Sustainable Planning Seminar - Blog 12

In this series of blog posts I will discuss some of the assigned readings for the Sustainable Planning Seminar (Urban Planning/Geography/Landscape Architecture 446) at the University of Illinois at Urbana-Champaign (UIUC).

This week’s readings were:

  1. A Sand County Almanac by Aldo Leopold (Read: Part 2: The Quality of Landscape)
  2. “Green Cities, Growing Cities, Just Cities?” by Scott Campbell

Thoughts

Campbell’s article introduces and discusses the important tension among three main goals: economic development, social justice, and environmental conservation. At the center of the triangle formed by these points is “sustainability” (which, I’m keen to call an “unstable equilibrium”). Throughout this course (LA 446 – UIUC) we investigated each of these facets either independently or in its relationship to one of the others. Rarely do we consider all three simultaneously, something that Campbell does well. I particularly liked the author’s critique of looking to the past, from our pre-industrial and indigenous ancestors, for guidance on future sustainability. Modern society will never be forced into sustainable practices because the feedback mechanisms are too distant or too diffuse. Thus, seeking to return to the holism of our indigenous past is impractical. The author also criticizes the optimism of technological salvation.

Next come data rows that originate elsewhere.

(* ===== verification/Connector.v ===== *)
(** * The cloudflared connector (internal/app/cloudflare_connector.go)

    One container, recognised by its labels, carries the tunnel.  [CloudflaredConnector] is
    the interface the handlers use; [DockerCloudflaredConnector] drives the Docker command. *)

From S2P Require Import Prelude GoStrings Base64 Security Host StoreTypes.

Definition cloudflaredContainerName : string := "minidock-cloudflared".
Definition cloudflaredManagedLabel : string := "io.minidock.managed".
Definition cloudflaredComponentLabel : string := "io.minidock.component".
Definition cloudflaredTokenHashLabel : string := "io.minidock.token-sha256".

Record CloudflaredStatus := MkCloudflaredStatus { cd_State : string; cd_Detail : string }.
Definition Running (s : CloudflaredStatus) : bool := (cd_State s =? "running")%string.
Definition Display (s : CloudflaredStatus) : string :=
  if (cd_State s =? "running")%string then "En ejecución"
  else if (cd_State s =? "missing")%string then "Pendiente de iniciar"
  else if (cd_State s =? "")%string then "Estado desconocido"
  else "Detenido (" +:+ cd_State s +:+ ")".

Record CloudflaredConnector (H : Type) := MkConnector {
  cn_Status : EM H CloudflaredStatus;
  cn_Reconcile : string -> EM H unit;
  cn_Remove : EM H unit }.
Arguments cn_Status {H} _.
Arguments cn_Reconcile {H} _ _.
Arguments cn_Remove {H} _.

Definition safeDockerError (output err : string) (secrets : list string) : string :=
  let detail := trim_space output in
  if (detail =? "")%string then err else
  let detail := fold_left (fun detail secret =>
    if (secret =? "")%string then detail else replace_all detail secret "[REDACTADO]") secrets detail in
  take_string 400 detail.

(** What [docker container inspect] says of the connector. *)
Record inspection := Inspection {
  in_exists : bool; in_managed : bool; in_state : string; in_tokenHash : string; in_image : string }.
Definition absent : inspection := Inspection false false "" "" "".

(** The output [state|managed|component|hash|image]. *)
Definition parse_inspection (output : string) : result inspection :=
  match split_on "|" (trim_space output) with
  | [state; managed; component; hash; image] =>
    Ok (Inspection true ((managed =? "true")%string && (component =? "cloudflared")%string) state hash image)
  | _ => Err (ErrMsg "respuesta inesperada de Docker al inspeccionar el conector")
  end.

Section connector.
Context {H : Type} `{!Host H} `{!Crypto}.
(** [c.Image] and [c.Network]. *)
Context (Image Network : string).

(** [c.command]: the combined output, and the error of the command. *)
Definition command_of (environment : list (string * string)) (args : list string)
    : EM H (string * option string) :=
  finished ← attempt (host_step (host_exec (Command "docker" environment args)));
  mret (match finished with
        | Ok f => (fin_output f, fin_error f)
        | Err err => ("", Some (error_message err))
        end).

(** [if output, err := c.command(...); err != nil { return ... }]. *)
Definition must (environment : list (string * string)) (args : list string) (secrets : list string)
    (text : string) : EM H unit :=
  '(output, err) ← command_of environment args;
  match err with
  | None => mret tt
  | Some err => fail (ErrMsg (text +:+ ": " +:+ safeDockerError output err secrets))
  end.

Definition inspect_format : string := raw ("{{.State.Status}}|{{index .Config.Labels `" +:+ cloudflaredManagedLabel
  +:+ "`}}|{{index .Config.Labels `" +:+ cloudflaredComponentLabel
  +:+ "`}}|{{index .Config.Labels `" +:+ cloudflaredTokenHashLabel +:+ "`}}|{{.Config.Image}}").

Definition inspect : EM H inspection :=
  '(output, err) ← command_of [] ["container"; "inspect"; "--format"; inspect_format; cloudflaredContainerName];
  match err with
  | Some err =>
    let detail := to_lower (trim_space output +:+ " " +:+ err) in
    if contains detail "no such container" || contains detail "not found" then mret absent
    else fail (ErrMsg ("no se pudo inspeccionar el conector: " +:+ safeDockerError output err []))
  | None => lift (parse_inspection output)
  end.

Definition docker_info : list string := ["info"; "--format"; "{{.ServerVersion}}"].
Definition foreign : error :=
  ErrMsg ("el nombre " +:+ cloudflaredContainerName +:+ " está ocupado por un contenedor ajeno a MiniDock").

(** The daemon answers. *)
Definition daemon (text : string) : EM H unit :=
  '(_, err) ← command_of [] docker_info;
  match err with None => mret tt | Some _ => fail (ErrMsg text) end.

Definition connector_Status : EM H CloudflaredStatus :=
  daemon "Docker no está disponible para administrar el conector" ;;
  found ← inspect;
  if negb (in_exists found) then mret (MkCloudflaredStatus "missing" "")
  else if negb (in_managed found) then fail foreign
  else mret (MkCloudflaredStatus (in_state found) "").

Definition cloudflaredTokenHash (token : string) : string := hex_encode (sha256 token).

(** Only containers of MiniDock's own Compose project are removed. *)
Definition removeLegacyComposeConnector : EM H unit :=
  self ← attempt (host_step host_hostname);
  match self with
  | Err _ => mret tt
  | Ok self =>
    if (trim_space self =? "")%string then mret tt else
    '(output, err) ← command_of [] ["container"; "inspect"; "--format";
       raw "{{index .Config.Labels `com.docker.compose.project`}}"; self];
    let project := trim_space output in
    match err with
    | Some _ => mret tt
    | None =>
      if (project =? "")%string || existsb (fun c => contains project (String c "")) [" "; "009"; "013"; "010"]%char
      then mret tt else
      '(output, err) ← command_of [] ["container"; "ls"; "--all"; "--quiet";
         "--filter"; "label=com.docker.compose.project=" +:+ project;
         "--filter"; "label=com.docker.compose.service=cloudflared"];
      match err with
      | Some err => fail (ErrMsg ("no se pudo comprobar el conector anterior de Compose: "
                                  +:+ safeDockerError output err []))
      | None => for_each (fields output) (fun containerID =>
          must [] ["container"; "rm"; "--force"; containerID] [] "no se pudo migrar el conector anterior")
      end
    end
  end.

Definition remove_connector : list string := ["container"; "rm"; "--force"; cloudflaredContainerName].
Definition start_connector : list string := ["container"; "start"; cloudflaredContainerName].

Definition create_args (wantedHash : string) : list string :=
  ["container"; "create"; "--name"; cloudflaredContainerName;
   "--label"; cloudflaredManagedLabel +:+ "=true";
   "--label"; cloudflaredComponentLabel +:+ "=cloudflared";
   "--label"; cloudflaredTokenHashLabel +:+ "=" +:+ wantedHash;
   "--restart"; "unless-stopped"; "--network"; Network; "--memory"; "256m"; "--cpus"; "0.50";
   "--pids-limit"; "128"; "--log-opt"; "max-size=10m"; "--log-opt"; "max-file=3"; "--read-only";
   "--tmpfs"; "/tmp:rw,noexec,nosuid,size=64m"; "--cap-drop"; "ALL";
   "--security-opt"; "no-new-privileges:true"; "--env"; "TUNNEL_TOKEN"; Image;
   "tunnel"; "--no-autoupdate"; "run"].

Definition pull_image : EM H unit :=
  '(_, err) ← command_of [] ["image"; "inspect"; Image];
  match err with
  | None => mret tt
  | Some _ => must [] ["pull"; Image] [] "no se pudo descargar la imagen oficial de cloudflared"
  end.

Definition create_connector (token : string) : EM H unit :=
  must [("TUNNEL_TOKEN", token)] (create_args (cloudflaredTokenHash token)) [token]
    "no se pudo crear el conector" ;;
  '(output, err) ← command_of [] start_connector;
  match err with
  | None => mret tt
  | Some err =>
    _ ← command_of [] remove_connector;
    fail (ErrMsg ("no se pudo iniciar el conector: " +:+ safeDockerError output err []))
  end.

(** A connector with this token and image is kept, and started when it is stopped; anything
    else of MiniDock's is replaced. *)
Definition connector_Reconcile (token : string) : EM H unit :=
  let token := trim_space token in
  if (token =? "")%string then fail (ErrMsg "Cloudflare no entregó un Tunnel Token") else
  daemon "Docker no está disponible para iniciar cloudflared" ;;
  removeLegacyComposeConnector ;;
  found ← inspect;
  if in_exists found && negb (in_managed found) then fail foreign
  else if in_exists found && (in_tokenHash found =? cloudflaredTokenHash token)%string
          && (in_image found =? Image)%string then
    if (in_state found =? "running")%string then mret tt
    else must [] start_connector [] "no se pudo reiniciar el conector"
  else
    pull_image ;;
    (if in_exists found then must [] remove_connector [] "no se pudo actualizar el conector" else mret tt) ;;
    create_connector token.

Definition connector_Remove : EM H unit :=
  found ← inspect;
  if negb (in_exists found) then mret tt
  else if negb (in_managed found) then fail (ErrMsg "MiniDock no eliminará un contenedor que no administra")
  else must [] remove_connector [] "no se pudo detener el conector".

Definition DockerCloudflaredConnector : CloudflaredConnector H :=
  MkConnector H connector_Status connector_Reconcile connector_Remove.
End connector.
Arguments DockerCloudflaredConnector {H _ _} Image Network.

Definition NewDockerCloudflaredConnector {H} `{!Host H} `{!Crypto} (image network : string)
    : CloudflaredConnector H :=
  DockerCloudflaredConnector
    (if (trim_space image =? "")%string then "cloudflare/cloudflared:2026.7.2" else image)
    (if (trim_space network =? "")%string then "minidock-edge" else network).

Aldo Leopold’s essays in A Sand County Almanac read like descriptive diary entries. The author delves into the personality of a landscape and its inhabitants. In the first part, for example, Leopold describes the awakening of a Wisconsin marsh after a long night. In another section, he describes what he sees while on a bus ride through Illinois. This section was especially relevant because, having lived in Illinois my whole life, have considerable experience driving up and down its long interstates. I tried mapping my experiences onto the ones described in Sand County and realized that I am only obtusely aware of the countryside and have no imagination about what Illinois looked like before it was 76 percent cropland. On a recent drive from Chicago, I stopped at a rest area and noticed a sign that read:

“The rest area is built on this rich prairie soil which allowed a vast grassland to develop and occupy the area in pre-settlement times. A portion of grassland was created on the grounds along the back border of the property.”

I’m embarrassed to say now that I didn’t take a look.